Rather than all the complexity of finding all the different kinds of
headers and footers AO3 uses, have you considered starting with <div
class="chapter"> and removing/replacing the objectionable elements?
That might be easier than building up the chapter text from pieces.
adapter_mediaminerorg.py is a good example of changing and removing
tags. mediaminer.org's HTML is an abomination. :-)
Jim
When I went to test it on the web version, I found that it wasn't
checking for the 'mature content' warning to raise AdultCheckRequired.
I added that myself rather than go back and forth another time before
putting out the new versions.
Roman, Can you add Ida to the dev group, too? Thanks.
> Jim
>
> On 1/30/2012 5:26 PM, Jim Miller wrote:
> >
> > Ida,
> >
> > Got it. Looks great. I'll put out a new version with it tonight.
> >
> > If you don't object, I'll put your name on the web site and the plugin
> > change log as contributing the new adapter.
> >
> > I have one comment, though.
> >
> > When you edited ...adapters/__init__.py, you changed the line endings to
> > Unix form (LF vs CR/LF).
Is there a setting for this?
> >
> > If possible, please don't do that in future. I had to go find settings
> > to ignore changes in whitespace in diff--and whitespace is rather
> > important in python. :-)
> >
> > Jim
> >
>
>
Bill
> Is there a setting for this?
Depends on the program you use to edit the file with.
> I've gotten the 'all audiences' rating to work (the one without
> warnings), but I'm not sure about the ratings that have warnings.
> There's two ratings that have different ratings (1 and 2). However,
> when I try to copy the url, it copies a javascript for the warning,
> like this: 'javascript:if(confirm('This story contains some material
> that is inappropriate for readers under 13. This may include sexual
> situations, violence, language, or other mature content.')) location =
> 'viewstory.php?sid=2149&warning=2'.'
Some of the other sites do something similar. None of the existing
adapters will accept the javascript as the URL. What you do is click
through it so you have the "http://ksarchive.com/viewstory.php?sid=2149"
URL showing and then copy that.
> At the moment, I seem to be getting the error: AttributeError:
> 'NoneType' object has no attribute ' string'.
>
> This happens after it looks at my adapter, 'line 189, in
> extractiChapterUrlsAndMetadata self.story.setMetadata (' title' ,
> a.string)'.
>
> It sounds like it's not getting the title, but I'm unsure why.

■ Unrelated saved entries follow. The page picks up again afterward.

Lemma truth_all_nulls {A B} (f : A → B → Truth) (p : A → bool) l k :
  Forall2 (λ x y, f x y = if p x then True_ else Unknown) l k →
  truth_all f l k = if forallb p l then True_ else Unknown.
Proof. induction 1 as [|x y l k E _ IH]; [done|]. cbn. rewrite E, IH. by destruct (p x), (forallb p l). Qed.

Lemma elem_of_flat_map {A B} (f : A → list B) x y l : y ∈ f x → x ∈ l → y ∈ flat_map f l.
Proof.
  intros Hy Hx. induction l as [|z l IH]; [by apply elem_of_nil in Hx|]. cbn.
  apply elem_of_app. apply elem_of_cons in Hx as [->|Hx]; auto.
Qed.

(** Values with the same group form are equal, but for nulls and NaNs. *)
Lemma group_value_equal a : ∀ b,
  result_wf a → result_wf b → encodable a = true → encodable b = true → one_snapshot a b → nan_free a = true →
  group_form a = group_form b → value_equal a b = if null_free a then True_ else Unknown.
Proof.
  induction a as [s|n|e|ns es|vs|vs IH|vs IH] using ResultValue_nested_ind;
    intros b Hwa Hwb Hea Heb [Hsn Hse] Hnan Hg;
    pose proof (is_null_group b) as Hnb; rewrite <- Hg, is_null_group in Hnb.
  - destruct b as [s'|n'|e'|ns' es'|vs'|vs'|vs']; try (by destruct s); try (cbn in Hg; destruct s; cbn in Hg; done).
    cbn [value_equal]. rewrite <- Hnb, orb_diag. destruct (is_null (ResScalar s)) eqn:Hnull; [by destruct s|].
    replace (null_free (ResScalar s)) with true by (by destruct s). inversion Hwa; inversion Hwb; subst. cbn in Hea, Heb, Hnan.
    apply negb_true_iff in Hea, Heb, Hnan. by apply group_scalars_equal.
  - destruct b as [s'|n'|e'|ns' es'|vs'|vs'|vs']; try done; [by destruct s'|]. cbn in Hg. injection Hg as Hg. cbn. by rewrite Hg, Z.eqb_refl.
  - destruct b as [s'|n'|e'|ns' es'|vs'|vs'|vs']; try done; [by destruct s'|]. cbn in Hg. injection Hg as Hg. cbn. by rewrite Hg, Z.eqb_refl.
  - cbn in Hea. apply Nat.eqb_eq in Hea. inversion Hwa as [| | |? ? _ _ Hzn Hze| | |]; subst.
    destruct b as [s'|n'|e'|ns' es'|vs'|vs'|vs']; try done; [by destruct s'|..]; cbn [group_form] in Hg; injection Hg as Hg.
    + cbn in Heb. apply Nat.eqb_eq in Heb. apply bare_parts_inj in Hg as [Hn He]; [|done..]. cbn.
      rewrite (all_eq_same node_eq node_id ns ns' node_eq_refl Hsn Hn), (all_eq_same edge_eq edge_id es es' edge_eq_refl Hse He). done.
    + cbn. by apply path_list_equal_parts.
  - destruct b as [s'|n'|e'|ns' es'|vs'|vs'|vs']; try done; [by destruct s'|]. cbn in Hg. injection Hg as ->. cbn.
    by rewrite vector_equal_eq, bool_decide_eq_true_2.
  - destruct b as [s'|n'|e'|ns' es'|vs'|vs'|vs']; try done; [by destruct s'|..]; pose proof Hg as Hg'; cbn [group_form] in Hg; injection Hg as Hg.
    + cbn in Heb. apply Nat.eqb_eq in Heb. inversion Hwb; subst.
      rewrite <- null_free_group, Hg', null_free_group. cbn. by apply path_list_equal_parts.
    + assert (length vs = length vs') as Hl by (apply (f_equal length) in Hg; by rewrite !length_map in Hg).
      cbn [value_equal is_null orb]. rewrite (proj2 (Z.eqb_eq _ _)) by (unfold zlen; by rewrite Hl).
      inversion Hwa as [| | | | |? Hva|]; inversion Hwb as [| | | | |? Hvb|]; subst. cbn [encodable nan_free null_free] in *.
      apply forallb_Forall in Hea, Heb, Hnan. apply truth_all_nulls. rewrite Forall_forall in *.
      apply Forall2_same_length_lookup_2; [done|]. intros i x y Hx Hy.
      pose proof (f_equal (.!! i) Hg) as Hgi. rewrite !list_lookup_fmap, Hx, Hy in Hgi. injection Hgi as Hgi.
      apply list_elem_of_lookup_2 in Hx, Hy. apply IH; auto.
      split; intros; [apply Hsn|apply Hse]; try done; by eapply elem_of_flat_map.
  - destruct b as [s'|n'|e'|ns' es'|vs'|vs'|vs']; try done; [by destruct s'|]. cbn [group_form] in Hg. injection Hg as Hg.
    assert (length vs = length vs') as Hl by (apply (f_equal length) in Hg; by rewrite !length_map in Hg).
    assert (map fst vs = map fst vs') as Hk.
    { apply (f_equal (map fst)) in Hg. rewrite !map_map in Hg. clear -Hg. revert vs' Hg.
      induction vs as [|[k x] vs IH]; intros [|[k' y] vs']; cbn; try done. intros [= -> E]. f_equal. auto. }
    cbn [value_equal is_null orb]. rewrite (proj2 (Z.eqb_eq _ _)), bool_decide_eq_true_2 by (done || unfold zlen; by rewrite Hl).
    inversion Hwa as [| | | | | |? _ Hva]; inversion Hwb as [| | | | | |? _ Hvb]; subst.
    apply encodable_entries in Hea as [_ Hea], Heb as [_ Heb]. cbn [nan_free null_free andb] in *.
    apply forallb_Forall in Hnan. apply truth_all_nulls. rewrite Forall_forall in *.
    apply Forall2_same_length_lookup_2; [done|]. intros i [k x] [k' y] Hx Hy.
    pose proof (f_equal (.!! i) Hg) as Hgi. rewrite !list_lookup_fmap, Hx, Hy in Hgi. injection Hgi as _ Hgi.
    apply list_elem_of_lookup_2 in Hx, Hy.
    apply (IH _ Hx); [by apply (Hva (k, x))|by apply (Hvb (k', y))|by apply (Hea (k, x))|by apply (Heb (k', y))| |by apply (Hnan (k, x))|done].
    split; intros; [apply Hsn|apply Hse]; try done; by eapply (elem_of_flat_map _ (_, _)).
Qed.
End grouping.

(** ** Theorems *)

(** C31: grouping by key agrees with equality.  On values of one snapshot whose
    documents can be read, both always give a result; equal values, an integer
    and a float of the same value, a path and the list of its parts, a stored
    document and the value it reads as included, have the same key; and values
    with the same key are equal, unless equality has to answer null because of
    a null inside, or false because of a NaN. *)
Theorem grouping_agrees_with_equality `{Allocator} `{OrderedFloatOrd} a b ma mb :
  result_wf a → result_wf b → keyed a ma → keyed b mb → sized ma = true → sized mb = true →
  one_snapshot ma mb →
  ∃ ka kb t, value_key a = Ok ka ∧ value_key b = Ok kb ∧ equal a b = Ok t
    ∧ (t = True_ → ka = kb)
    ∧ (ka = kb → nan_free ma = true → t = if null_free ma then True_ else Unknown).
Proof.
  intros Hwa Hwb Hka Hkb Hsa Hsb Hsnap. exists (group_code ma), (group_code mb), (value_equal ma mb).
  pose proof (Hka) as (_ & Hwma & Hea). pose proof (Hkb) as (_ & Hwmb & Heb). split_and!.
  - exact (append_value_code a ma [] Hwa Hka).
  - exact (append_value_code b mb [] Hwb Hkb).
  - by apply equal_spec.
  - intros Ht. unfold group_code. by rewrite (value_equal_group ma mb).
  - intros Hk Hn. apply group_value_equal; try done. by apply group_code_inj.
Qed.

(** ** Examples *)

Definition pair_items : list DocumentItem := [ItemScalar (ScalarInteger 1); ItemScalar ScalarNull].
Definition pair_bytes : bytes :=
  Eval vm_compute in match DocumentList_new (H := roomy) pair_items with Ok bs => bs | _ => [] end.

(** [[1, null]], stored; [[1.0, null]], computed. *)
Definition stored_pair : ResultValue := ResScalar (ScalarList pair_bytes).
Definition pair_value : ResultValue := ResList [ResScalar (ScalarInteger 1); ResScalar ScalarNull].
Definition float_pair : ResultValue := ResList [ResScalar (ScalarFloat 0x3ff0000000000000); ResScalar ScalarNull].

Lemma stored_pair_wf : result_wf stored_pair.
Proof. constructor. decided. Qed.
Lemma float_pair_wf : result_wf float_pair.
Proof. constructor. repeat constructor; decided. Qed.
Lemma stored_pair_keyed : keyed (H := roomy) stored_pair pair_value.
Proof. split; [vm_compute; reflexivity|]. split; [|done]. constructor. repeat constructor; decided. Qed.
Lemma float_pair_keyed : keyed (H := roomy) float_pair float_pair.
Proof. split; [vm_compute; reflexivity|]. split; [exact float_pair_wf|done]. Qed.

Lemma grouping_agrees_with_equality_witness :
  value_key (H := roomy) stored_pair = value_key (H := roomy) float_pair
  ∧ ∃ ka kb t, value_key (H := roomy) stored_pair = Ok ka ∧ value_key (H := roomy) float_pair = Ok kb
    ∧ equal (H := ieee_ord) (H0 := roomy) stored_pair float_pair = Ok t ∧ (t = True_ → ka = kb)
    ∧ (ka = kb → nan_free pair_value = true → t = if null_free pair_value then True_ else Unknown).
Proof.
  split; [vm_compute; reflexivity|].
  apply (grouping_agrees_with_equality (H := roomy) (H0 := ieee_ord) stored_pair float_pair pair_value float_pair);
    [exact stored_pair_wf|exact float_pair_wf|exact stored_pair_keyed|exact float_pair_keyed|reflexivity|reflexivity|].
  split; intros x x' Hx; cbn in Hx; by apply elem_of_nil in Hx.
Defined.

Lemma predicates_follow_order_witness :
  ∃ t p, compare_predicate (H := ieee_ord) (H0 := roomy) stored_pair float_pair OpLess = Ok t
    ∧ compare_predicate (H := ieee_ord) (H0 := roomy) float_pair stored_pair OpGreater = Ok t
    ∧ partial_compare (H := ieee_ord) (H0 := roomy) stored_pair float_pair = Ok p
    ∧ match p with
      | Ordered c => total_compare (H := roomy) (H0 := ieee_ord) stored_pair float_pair = Ok c
                     ∧ bool_truth <$> holds OpLess c = Some t
      | UnknownOrder => t = Unknown
      | Unordered => t = False_
      end.
Proof.
  apply (predicates_follow_order (H := ieee_ord) (H0 := roomy) stored_pair float_pair pair_value float_pair OpLess);
    [exact stored_pair_wf|exact float_pair_wf|exact stored_pair_keyed|exact float_pair_keyed|by eexists].
Defined.

Lemma membership_is_disjunction_witness :
  ∃ ts, Forall2 (λ v t, equal (H := ieee_ord) (H0 := roomy) stored_pair v = Ok t
                        ∧ equal (H := ieee_ord) (H0 := roomy) v stored_pair = Ok t) [float_pair] ts
    ∧ contains (H := ieee_ord) (H0 := roomy) [float_pair] stored_pair = Ok (foldr or_ False_ ts).
Proof.
  apply (membership_is_disjunction (H := ieee_ord) (H0 := roomy) stored_pair [float_pair] pair_value [float_pair]);
    [exact stored_pair_wf|exact stored_pair_keyed|exact (Forall_cons_2 _ _ _ float_pair_wf (Forall_nil_2 _))|].
  constructor; [exact float_pair_keyed|constructor].
Defined.

(** A list of a node is the same group as the path of that node alone, but a
    null in its place makes the one comparison null and the other false. *)
Lemma path_and_list_disagree_on_null n :
  equal (H := ieee_ord) (H0 := roomy) (ResList [ResNode n]) (ResList [ResScalar ScalarNull]) = Ok Unknown
  ∧ equal (H := ieee_ord) (H0 := roomy) (ResPath [n] []) (ResList [ResScalar ScalarNull]) = Ok False_
  ∧ value_key (H := roomy) (ResPath [n] []) = value_key (H := roomy) (ResList [ResNode n]).
Proof. done. Qed.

If you're seeing that with 'mature' stories, it's likely because you the
adapter isn't calling the URL with &warning=2 (or whatever--it varies a
little site to site.) It's not giving you the story page, it's giving
you the page that says: 'This story contains some material that is
inappropriate for readers under 13. This may include sexual situations,
violence, language, or other mature content.'
None of the other sites have two levels of 'warning', so the program
isn't really equipped to handle it. Have to ask 'Are you adult?' for
both, I guess.
And you can't just use warning=1 or warning=2 all the time. ksarchive
requires 1 for NC-17 and 2 for 13+. Have to try and then look to see
which warning comes out.
> I'll probably look at it again the next time I get bored. As I get a
> bit further each time I look at it, I'm sure I'll finish it some day.
Progress is always good. :-)
Great, thanks.
I've put a couple minor fixes I found with that and make plugin 1.3.4
and uploaded to the web app.